Video or it didn't happen  :Stick Out Tongue:

----------


## noox

Bei den Enduro-Touren hab ich keine Helmkamera mit. Ich wüsste nicht, wo ich die sinnvoll befestigen kann.

----------


## georg

Warum nicht am Helm??  :Confused:  Einfach mit doppelseitigen Klebeband obendrauf pampen.

----------


## noox

> Warum nicht am Helm??  Einfach mit doppelseitigen Klebeband obendrauf pampen.


Enduro fahr ich mit dem Halbschalen-Helm.
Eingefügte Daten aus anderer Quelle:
(** The call is not an [AddComponent] on entity [e]. *)
Definition no_add_to (e : EntityID) (c : call) : Prop :=
  match c with
  | CallAddComponent _ e' _ => e' ≠ e
  | CallCreateEntity | CallDeleteEntity _ | CallRemoveComponent _ _ => True
  end.

(** One call: the IDs it returned (one for [CreateEntity], none
    otherwise) and the registry after it. *)
Definition step (r : t) (c : call) : option (list EntityID * t) :=
  match c with
  | CallCreateEntity => '(id, r') ← CreateEntity r; Some ([id], r')
  | CallDeleteEntity e => r' ← DeleteEntity r e; Some ([], r')
  | CallAddComponent k e v => '(_, r') ← AddComponent r k e v; Some ([], r')
  | CallRemoveComponent k e => '(_, r') ← RemoveComponent r k e; Some ([], r')
  end.

(** A run of calls: the IDs [CreateEntity] returned, in order, and the
    final registry. *)
Fixpoint run (r : t) (cs : list call) : option (list EntityID * t) :=
  match cs with
  | [] => Some ([], r)
  | c :: cs' =>
      '(ids, r') ← step r c;
      '(ids', r'') ← run r' cs';
      Some (ids ++ ids', r'')
  end.

(** [n] calls of [CreateEntity] in a row. *)
Definition create_n (r : t) (n : nat) : option (list EntityID * t) :=
  run r (replicate n CallCreateEntity).

(** The calls of a run use an entity ID properly when [DeleteEntity] is
    only given IDs that [CreateEntity] returned earlier in the run
    ([issued] holds the IDs returned so far). *)
Fixpoint deletes_issued (r : t) (issued : list EntityID) (cs : list call) : Prop :=
  match cs with
  | [] => True
  | c :: cs' =>
      match c with CallDeleteEntity e => e ∈ issued | _ => True end ∧
      match step r c with
      | Some (ids, r') => deletes_issued r' (issued ++ ids) cs'
      | None => True
      end
  end.

(** The number of live entities: IDs issued from the high-water mark
    that are not waiting in the free list. *)
Definition live_count (r : t) : Z :=
  m_NextEntity r - vec_size (m_FreeEntities r).

(** *** Invariant *)

Record wf (r : t) : Prop := Wf {
  wf_max : 0 ≤ m_MaxEntities r < unsigned_int_modulus;
  wf_next : 0 ≤ m_NextEntity r ≤ m_MaxEntities r;
  wf_pools : ∀ key pool, m_ComponentPools r !! key = Some pool →
               SparseSet.wf pool ∧ SparseSet.m_MaxEntities pool = m_MaxEntities r
}.

(** Bookkeeping of a registry whose free list holds only IDs below
    [max - 1]; [issued] are the IDs handed out so far. *)
Record ids_ok (max : Z) (r : t) (issued : list EntityID) : Prop := IdsOk {
  io_max : m_MaxEntities r = max;
  io_next : 0 ≤ m_NextEntity r ≤ max;
  io_free : Forall (λ x, 0 ≤ x < max - 1) (m_FreeEntities r);
  io_issued : Forall (λ x, 0 ≤ x < max - 1) issued
}.

(** Every pool of the registry was only given entity IDs below
    [maxEntities - 1]. *)
Definition pools_below_sentinel (r : t) : Prop :=
  ∀ key pool, m_ComponentPools r !! key = Some pool → SparseSet.below_sentinel pool.

(** *** Live entities *)

(** The entities that are live after a call that returned [ids], given
    those that were live before it: [CreateEntity] adds the ID it
    returned, [DeleteEntity(e)] takes [e] away. *)
Definition live_step (live : list EntityID) (c : call) (ids : list EntityID)
    : list EntityID :=
  match c with
  | CallDeleteEntity e => filter (λ x, x ≠ e) live
  | _ => live ++ ids
  end.

(** The live entities after a run (up to the call that failed, if one
    did). *)
Fixpoint live_after (r : t) (live : list EntityID) (cs : list call) : list EntityID :=
  match cs with
  | [] => live
  | c :: cs' =>
      match step r c with
      | Some (ids, r') => live_after r' (live_step live c ids) cs'
      | None => live
      end
  end.

(** [DeleteEntity] is only given entities that are live at the time. *)
Fixpoint deletes_live (r : t) (live : list EntityID) (cs : list call) : Prop :=
  match cs with
  | [] => True
  | c :: cs' =>
      match c with CallDeleteEntity e => e ∈ live | _ => True end ∧
      match step r c with
      | Some (ids, r') => deletes_live r' (live_step live c ids) cs'
      | None => True
      end
  end.

(** The bookkeeping of the registry agrees with the live entities: live
    and free IDs are all below the high-water mark, no ID is twice in
    either list or in both, and together they are all the IDs below the
    high-water mark. *)
Record live_ok (r : t) (live : list EntityID) : Prop := LiveOk {
  lo_max : 0 ≤ m_MaxEntities r < unsigned_int_modulus;
  lo_next : 0 ≤ m_NextEntity r ≤ m_MaxEntities r;
  lo_live : NoDup live;
  lo_free : NoDup (m_FreeEntities r);
  lo_disjoint : ∀ x, x ∈ live → x ∉ m_FreeEntities r;
  lo_live_below : ∀ x, x ∈ live → 0 ≤ x < m_NextEntity r;
  lo_free_below : ∀ x, x ∈ m_FreeEntities r → 0 ≤ x < m_NextEntity r;
  lo_count : vec_size live + vec_size (m_FreeEntities r) = m_NextEntity r
}.
End Defs.

Arguments t _ {_ _} _.
Arguments call : clear implicits.
End ECSInstance.

(** ** Scenarios *)

(** The component type of the scenarios, a position [{x, y}], and its
    [type_index]. *)
Abbreviation Position := (Z * Z)%type.
Definition PositionKey : positive := 1%positive.

(** A registry of capacity 4: entities 0, 1, 2 are created and given the
    positions [{1,1}], [{2,2}], [{3,3}]. *)
Definition three_positions : list (ECSInstance.call positive Position) :=
  [ECSInstance.CallCreateEntity; ECSInstance.CallCreateEntity;
   ECSInstance.CallCreateEntity;
   ECSInstance.CallAddComponent PositionKey 0 (1, 1);
   ECSInstance.CallAddComponent PositionKey 1 (2, 2);
   ECSInstance.CallAddComponent PositionKey 2 (3, 3)].

(** The pool of positions after these calls, and the registry. *)
Definition position_pool : SparseSet.t Position :=
  SparseSet.Make 4 [0; 1; 2; 3]
    [SparseSet.Entry 0 (1, 1); SparseSet.Entry 1 (2, 2); SparseSet.Entry 2 (3, 3)].

Definition position_registry : ECSInstance.t positive Position :=
  ECSInstance.Make 4 3 [] {[ PositionKey := position_pool ]}.

(** The same registry after [RemoveComponent<Position>(1)]: the entry of
    entity 2 has moved into dense slot 1. *)
Definition position_registry_less_1 : ECSInstance.t positive Position :=
  ECSInstance.Make 4 3 []
    {[ PositionKey :=
         SparseSet.Make 4 [0; 3; 1; 3]
           [SparseSet.Entry 0 (1, 1); SparseSet.Entry 2 (3, 3)] ]}.

(** A new registry of capacity 4. *)
Definition empty_registry : ECSInstance.t positive Position := ECSInstance.new 4.

(** The same pool built by calls on the pool itself. *)
Definition three_adds : list (SparseSet.call Position) :=
  [SparseSet.CallAdd 0 (1, 1); SparseSet.CallAdd 1 (2, 2); SparseSet.CallAdd 2 (3, 3)].

(** A pool of capacity 2 that is given entity 1 twice, after entity 0. *)
Definition overfull_adds : list (SparseSet.call Position) :=
  [SparseSet.CallAdd 0 (1, 1); SparseSet.CallAdd 1 (2, 2); SparseSet.CallAdd 1 (3, 3)].

Definition overfull_pool : SparseSet.t Position :=
  SparseSet.Make 2 [0; 2]
    [SparseSet.Entry 0 (1, 1); SparseSet.Entry 1 (2, 2); SparseSet.Entry 1 (3, 3)].

(** A registry of capacity 2 in which entities 0 and 1 were given
    positions; entity 1 is not an ID that [CreateEntity] hands out. *)
Definition full_pool : SparseSet.t Position :=
  SparseSet.Make 2 [0; 1] [SparseSet.Entry 0 (1, 1); SparseSet.Entry 1 (2, 2)].

Definition full_registry : ECSInstance.t positive Position :=
  ECSInstance.Make 2 0 [] {[ PositionKey := full_pool ]}.

(** A registry of capacity 2 after its first [CreateEntity]. *)
Definition one_of_two : ECSInstance.t positive Position := ECSInstance.Make 2 1 [] ∅.

(** Create two entities, delete the first, create again. *)
Definition recycle_calls : list (ECSInstance.call positive Position) :=
  [ECSInstance.CallCreateEntity; ECSInstance.CallCreateEntity;
   ECSInstance.CallDeleteEntity 0; ECSInstance.CallCreateEntity].

(** A new registry of capacity 4 after [AddComponent<Position>(0, {1,1})]. *)
Definition one_position : ECSInstance.t positive Position :=
  ECSInstance.Make 4 0 []
    {[ PositionKey := SparseSet.Make 4 [0; 3; 3; 3] [SparseSet.Entry 0 (1, 1)] ]}.

(** The registry with three positions after [DeleteEntity(1)]. *)
Definition position_registry_deleted_1 : ECSInstance.t positive Position :=
  ECSInstance.Make 4 3 [1]
    {[ PositionKey :=
         SparseSet.Make 4 [0; 3; 1; 3]
           [SparseSet.Entry 0 (1, 1); SparseSet.Entry 2 (3, 3)] ]}.

(** The registry of capacity 4 after [recycle_calls]. *)
Definition recycled_registry : ECSInstance.t positive Position :=
  ECSInstance.Make 4 2 [] ∅.

(** Two entities with their positions, in the order they are added. *)
Definition two_positions : list (Z * Position) := [(2, (3, 3)); (0, (1, 1))].

(** The registry of capacity 2 after [AddComponent<Position>(0, {1,1})],
    before entity 1 is given its position. *)
Definition first_of_two : ECSInstance.t positive Position :=
  ECSInstance.Make 2 0 []
    {[ PositionKey := SparseSet.Make 2 [0; 1] [SparseSet.Entry 0 (1, 1)] ]}.

(** [full_registry] after a second [AddComponent<Position>(1, {3,3})]. *)
Definition overfull_registry : ECSInstance.t positive Position :=
  ECSInstance.Make 2 0 [] {[ PositionKey := overfull_pool ]}.

(** [full_registry] after [DeleteEntity(1)]. *)
Definition full_registry_deleted_1 : ECSInstance.t positive Position :=
  ECSInstance.Make 2 0 [1] {[ PositionKey := full_pool ]}.

(** A registry of capacity 3 on which [DeleteEntity] is given IDs that
    are not live, each followed by [CreateEntity]. *)
Definition stray_deletes : list (ECSInstance.call positive Position) :=
  [ECSInstance.CallDeleteEntity 0; ECSInstance.CallCreateEntity;
   ECSInstance.CallDeleteEntity 1; ECSInstance.CallCreateEntity].

Definition stray_registry : ECSInstance.t positive Position :=
  ECSInstance.Make 3 0 [] ∅.

(** The registry with three positions after [DeleteEntity(0)], and
    after the calls [RemoveComponent<Position>(0)] and
    [RemoveComponent<Position>(1)] that follow. *)
Definition position_registry_deleted_0 : ECSInstance.t positive Position :=
  ECSInstance.Make 4 3 [0]
    {[ PositionKey :=
         SparseSet.Make 4 [3; 1; 0; 3]
           [SparseSet.Entry 2 (3, 3); SparseSet.Entry 1 (2, 2)] ]}.

Definition two_removes : list (ECSInstance.call positive Position) :=
  [ECSInstance.CallRemoveComponent PositionKey 0;
   ECSInstance.CallRemoveComponent PositionKey 1].

Definition position_registry_only_2 : ECSInstance.t positive Position :=
  ECSInstance.Make 4 3 [0]
    {[ PositionKey := SparseSet.Make 4 [3; 3; 0; 3] [SparseSet.Entry 2 (3, 3)] ]}.

(** Create an entity, delete it, give the deleted ID a position, create
    again. *)
Definition revive_calls : list (ECSInstance.call positive Position) :=
  [ECSInstance.CallCreateEntity; ECSInstance.CallDeleteEntity 0;
   ECSInstance.CallAddComponent PositionKey 0 (1, 1);
   ECSInstance.CallCreateEntity].

Definition revived_registry : ECSInstance.t positive Position :=
  ECSInstance.Make 4 1 []
    {[ PositionKey := SparseSet.Make 4 [0; 3; 3; 3] [SparseSet.Entry 0 (1, 1)] ]}.

(** Capacity 3: entity 2 is stored at dense index 2 and deleted; removing
    the position of entity 0 then moves the entry of entity 2. *)
Definition resurface_calls : list (ECSInstance.call positive Position) :=
  [ECSInstance.CallAddComponent PositionKey 0 (1, 1);
   ECSInstance.CallAddComponent PositionKey 1 (2, 2);
   ECSInstance.CallAddComponent PositionKey 2 (3, 3);
   ECSInstance.CallDeleteEntity 2;
   ECSInstance.CallRemoveComponent PositionKey 0;
   ECSInstance.CallCreateEntity].

Definition resurfaced_registry : ECSInstance.t positive Position :=
  ECSInstance.Make 3 0 []
    {[ PositionKey :=
         SparseSet.Make 3 [2; 1; 0]
           [SparseSet.Entry 2 (3, 3); SparseSet.Entry 1 (2, 2)] ]}.

(** * Properties *)

(** ** Machine integers and vectors *)

Lemma wrap_small z : 0 ≤ z < size_t_modulus → wrap z = z.
Proof. intros Hz. unfold wrap. by apply Z.mod_small. Qed.

Lemma wrap_range z : 0 ≤ wrap z < size_t_modulus.
Proof. unfold wrap. apply Z.mod_pos_bound. reflexivity. Qed.

Lemma wrap_pred_zero : wrap (0 - 1) = size_t_modulus - 1.
Proof. reflexivity. Qed.

Section Vectors.
Context {A : Type}.
Implicit Types (v : list A) (i : Z) (x : A).

Lemma vec_at_Some v i x :
  vec_at v i = Some x ↔ 0 ≤ i ∧ v !! Z.to_nat i = Some x.
Proof.
  unfold vec_at. case_decide as Hi; split.
  - by intros Hl.
  - by intros [_ Hl].
  - done.
  - by intros [Hi' _].
Qed.

Lemma vec_at_nat v (n : nat) : vec_at v (Z.of_nat n) = v !! n.
Proof. unfold vec_at. case_decide; [by rewrite Nat2Z.id | lia]. Qed.

Lemma vec_at_bound v i x : vec_at v i = Some x → 0 ≤ i < vec_size v.
Proof.
  rewrite vec_at_Some. intros [Hi Hl]. apply lookup_lt_Some in Hl.
  unfold vec_size. lia.
Qed.

Lemma vec_at_is_Some v i : 0 ≤ i < vec_size v → is_Some (vec_at v i).
Proof.
  unfold vec_size, vec_at. intros Hi. case_decide; [|lia].
  apply lookup_lt_is_Some. lia.
Qed.

Lemma vec_at_elem_of v i x : vec_at v i = Some x → x ∈ v.
Proof. rewrite vec_at_Some. intros [_ Hl]. by eapply list_elem_of_lookup_2. Qed.

Lemma vec_set_Some v i x :
  0 ≤ i < vec_size v → vec_set v i x = Some (<[Z.to_nat i := x]> v).
Proof. intros Hi. unfold vec_set. by case_decide. Qed.

Lemma vec_set_inv v i x v' :
  vec_set v i x = Some v' → 0 ≤ i < vec_size v ∧ v' = <[Z.to_nat i := x]> v.
Proof. unfold vec_set. case_decide; [|done]. by intros [= <-]. Qed.

Lemma vec_size_insert v (n : nat) x : vec_size (<[n := x]> v) = vec_size v.
Proof. unfold vec_size. by rewrite length_insert. Qed.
Mit dem Gewicht der Kamera wackelt dann der ganze Helm. Schaut irgendwie scheiße aus.

In Finale Ligure haben wir ein paar solcher Videos gemacht - nicht nur auf meinem Helm, aber bei jedem Steinfeld/Wurzelstück zittert das Bild...

----------


## georg

Fahre ja auch mit Halbschale und Kamera. Da wackelt nix, aber ich muß den Helm schon etwas fester zuziehen. Kamera muß auch oben befestigt werden, damit der Helm nicht verrutscht, aber sonst... hm. Entweder Glück, Zufall oder mir paßt meine Halbschale einfach gut.

----------


## noox

Mir leider nicht. Bin eh nicht wirklich zufrieden mit meinem. Bei einem Freund war dasselbe, deswegen dachte ich, dass das ein grundsätzliches Problem ist.

----------


## q_FTS_p

Des san die Leut, die einfach das Hirn ausschalten.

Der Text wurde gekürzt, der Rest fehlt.